On the Tellico River, rocks that shape
the water’s flow grow smooth and undercut
by this myriad force. At night, shadowed
by sycamore and birch, wherever current
brushes stone, shivers a glow. Light
from distant stars and our squat moon shimmers
Bald River Falls, perhaps tricks natural
selection and our mammalian optic nerve
to accept this magic as just an evening
beside a mountain stream the Cherokee
claim as holy.


Memory changes the narrative:
my grandmother teaching me
how to tight-line fish without a cork.
It’s in the feel of the pole, the line tension—
what’s in the water on the other end,
the slight lift of wrist when the jerk comes,
all with early willow green, how it can’t
be separated in the moment—the elements—
stone outcrop, light in trees, the river—
how an old woman made of flesh commands
such resolve—flesh, mostly water, mineral—
light and shadow, brushstrokes in the eyes,
nuance of voice.
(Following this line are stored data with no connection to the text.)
Lemma truthy_false (s : str) : truthy s = false <-> s = [].
Proof.
  destruct s; simpl; split; congruence.
Qed.

End Strings.

(** ** Classification of a line *)

Lemma bump_injective (a : AnalysisInfo) (k k' : LineKind) :
  bump k a = bump k' a -> k = k'.
Proof.
  destruct a as [f b c d].
  destruct k, k'; simpl; unfold incr_blank, incr_comment, incr_code; simpl;
    intros H; try reflexivity; injection H; intros; lia.
Qed.

Lemma count_line_kind (ftype : Language) (a : AnalysisInfo) (line : str) :
  count_line ftype a line = bump (kind_of ftype line) a.
Proof.
  unfold count_line, kind_of.
  destruct (negb (truthy line)); [reflexivity|].
  destruct (startswith line (comment_line_prefixes ftype)); reflexivity.
Qed.

(** C2: for every language and every line, the loop body increments
    exactly one of the three counters: blank when the stripped line is
    empty, else comment when the stripped line starts with one of the
    language's configured comment-line prefixes, else code. *)
Theorem classification_total_and_exclusive :
  forall (ftype : Language) (raw : str) (analysis : AnalysisInfo),
    let line := strip raw in
    exists k : LineKind,
      count_line ftype analysis line = bump k analysis
      /\ (forall k', count_line ftype analysis line = bump k' analysis
                     -> k' = k)
      /\ (k = Blank <-> line = [])
      /\ (k = Comment <-> line <> [] /\ has_comment_prefix ftype line)
      /\ (k = Code <-> line <> [] /\ ~ has_comment_prefix ftype line).
Proof.
  intros ftype raw analysis line.
  exists (kind_of ftype line).
  split; [apply count_line_kind|].
  split.
  { intros k' H. rewrite count_line_kind in H.
    symmetry. now apply bump_injective with analysis. }
  unfold kind_of, has_comment_prefix.
  destruct (truthy line) eqn:Ht; simpl.
  - assert (Hne : line <> []).
    { intros E. apply truthy_false in E. congruence. }
    destruct (startswith line (comment_line_prefixes ftype)) eqn:Hs.
    + apply startswith_spec in Hs.
      repeat split; try discriminate; try congruence; tauto.
    + assert (Hn : ~ exists p, In p (alternatives (comment_line_prefixes ftype))
                               /\ starts_with line p).
      { intros H. apply startswith_spec in H. congruence. }
      repeat split; try discriminate; try congruence; tauto.
  - apply truthy_false in Ht.
    repeat split; try discriminate; try congruence; tauto.
Qed.

(** What [CLIKE] configures: [tuple] iterates the string of the
    marker, so the prefix that is tested is the single slash. *)
Lemma clike_comment_line (nm : str) (sfx : StrOrTuple)
    (a : AnalysisInfo) (line : str) :
  line <> [] ->
  (count_line (CLIKE nm sfx) a line = incr_comment a
   <-> starts_with line (u "/")).
Proof.
  intros Hne. rewrite count_line_kind.
  change (incr_comment a) with (bump Comment a).
  split.
  - intros H. apply bump_injective in H. unfold kind_of in H.
    destruct (negb (truthy line)); [discriminate|].
    destruct (startswith line (comment_line_prefixes (CLIKE nm sfx))) eqn:Hs;
      [|discriminate].
    apply startswith_spec in Hs. destruct Hs as [p [Hin Hp]].
    simpl in Hin. destruct Hin as [<-|[<-|[]]]; exact Hp.
  - intros H. f_equal. unfold kind_of.
    destruct (truthy line) eqn:Ht; cbn [negb].
    + replace (startswith line (comment_line_prefixes (CLIKE nm sfx)))
        with true; [reflexivity|].
      symmetry. apply startswith_spec. exists (u "/"). split; [now left|exact H].
    + apply truthy_false in Ht. contradiction.
Qed.

(** C1: in each of C, C++, Javascript, C#, Java and Golang the line
    [/ 2;] is not blank and does not start with the two slashes, and
    it is counted as a comment, not as code. *)
Theorem slash_line_counted_as_comment :
  map name clike_languages
  = [u "C"; u "C++"; u "Javascript"; u "C#"; u "Java"; u "Golang"]
  /\ strip (u "/ 2;") = u "/ 2;"
  /\ str_startswith (u "/ 2;") (u "//") = false
  /\ Forall (fun lang =>
               forall analysis,
                 count_line lang analysis (strip (u "/ 2;"))
                 = incr_comment analysis
                 /\ count_line lang analysis (strip (u "/ 2;"))
                    <> incr_code analysis)
            clike_languages.
Proof.
  split; [reflexivity|]. split; [reflexivity|]. split; [reflexivity|].
  assert (Hneq : forall a, incr_comment a <> incr_code a).
  { intros a H. apply (bump_injective a Comment Code) in H. discriminate. }
  repeat constructor; try apply Hneq.
Qed.

(** ** Resolution of the language *)

Lemma figure_out_first_match (file : Path) (langs : list Language) :
  match figure_out_file_type file langs with
  | Some lang =>
      exists before after,
        langs = before ++ lang :: after
        /\ extension_matches file lang
        /\ Forall (fun l => ~ extension_matches file l) before
  | None => Forall (fun l => ~ extension_matches file l) langs
  end.
Proof.
  induction langs as [|lang others IH]; simpl.
  - constructor.
  - destruct (endswith (suffix file) (file_suffix lang)) eqn:He.
    + exists [], others. split; [reflexivity|]. split; [|constructor].
      now apply endswith_spec.
    + assert (Hn : ~ extension_matches file lang).
      { intros H. apply endswith_spec in H. congruence. }
      destruct (figure_out_file_type file others) as [found|].
      * destruct IH as [before [after [-> [Hm Hb]]]].
        exists (lang :: before), after.
        split; [reflexivity|]. split; [exact Hm|]. now constructor.
      * now constructor.
Qed.

(** C3: the registry is in the order C, C++, Javascript, C#, Java,
    Golang, Python; the language returned for a path is the first
    entry one of whose extension strings ends the path's suffix; when
    no entry matches the result is [None], no exception, and the loop
    body leaves the state as it is and goes on. *)
Theorem resolution_first_match :
  forall file : Path,
    map name SUPPORTED_LANGUAGES
    = [u "C"; u "C++"; u "Javascript"; u "C#"; u "Java"; u "Golang";
       u "Python"]
    /\ match figure_out_file_type file SUPPORTED_LANGUAGES with
       | Some lang =>
           exists before after,
             SUPPORTED_LANGUAGES = before ++ lang :: after
             /\ extension_matches file lang
             /\ Forall (fun l => ~ extension_matches file l) before
       | None =>
           Forall (fun l => ~ extension_matches file l) SUPPORTED_LANGUAGES
           /\ forall fs st, analyse_file fs file st = (st, None)
       end.
Proof.
  intros file. split; [reflexivity|].
  pose proof (figure_out_first_match file SUPPORTED_LANGUAGES) as H.
  unfold analyse_file.
  destruct (figure_out_file_type file SUPPORTED_LANGUAGES) as [lang|].
  - exact H.
  - split; [exact H | reflexivity].
Qed.

(** ** The mapping *)

Section DictFacts.

Variables (d : Dict) (k : Language).

Lemma dict_get_set_same (v : AnalysisInfo) :
  dict_get (dict_set d k v) k = Some v.
Proof.
  induction d as [|[k' v'] d' IH]; simpl.
  - destruct (Language_eq_dec k k); congruence.
  - destruct (Language_eq_dec k' k) as [E|N]; simpl.
    + destruct (Language_eq_dec k' k); congruence.
    + destruct (Language_eq_dec k' k); [contradiction | exact IH].
Qed.

Lemma dict_get_set_other (v : AnalysisInfo) (k' : Language) :
  k <> k' -> dict_get (dict_set d k v) k' = dict_get d k'.
Proof.
  intros Hne. induction d as [|[k0 v0] d' IH]; simpl.
  - destruct (Language_eq_dec k k'); congruence.
  - destruct (Language_eq_dec k0 k) as [E|N]; simpl.
    + destruct (Language_eq_dec k0 k'); congruence.
    + destruct (Language_eq_dec k0 k'); [reflexivity | exact IH].
Qed.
My father loved rivers
as much as Jesus—the Buffalo, the Duck,
the Caney Fork, the Tennessee, time there,
earthly sacraments of something he knew eternal.
Why so much hoodoo about heaven
when the river and this life demand our praise?


River, how rain pocks your moving surface—
little rings swirl just enough to confuse
the clouds as tall reeds at your bank form
green sleeves. And how polished rocks
beneath the shoals sing for you.
My wife cracks the window, and your
breeze-song enters sleep like camphor,
as if night holds seashells to our ears.
You are blind to what my eyes gather
from your surface, and yet I use
the second person as if you understand
my syllabic babble. But you speak a language
old as stone. I sit on your bank and glimpse
the everlasting, as a moon rises red
through dark limbs, turns yellow, and brightens
eddy and current swirl—a moon you draw
water from, its lunar drift in every pail.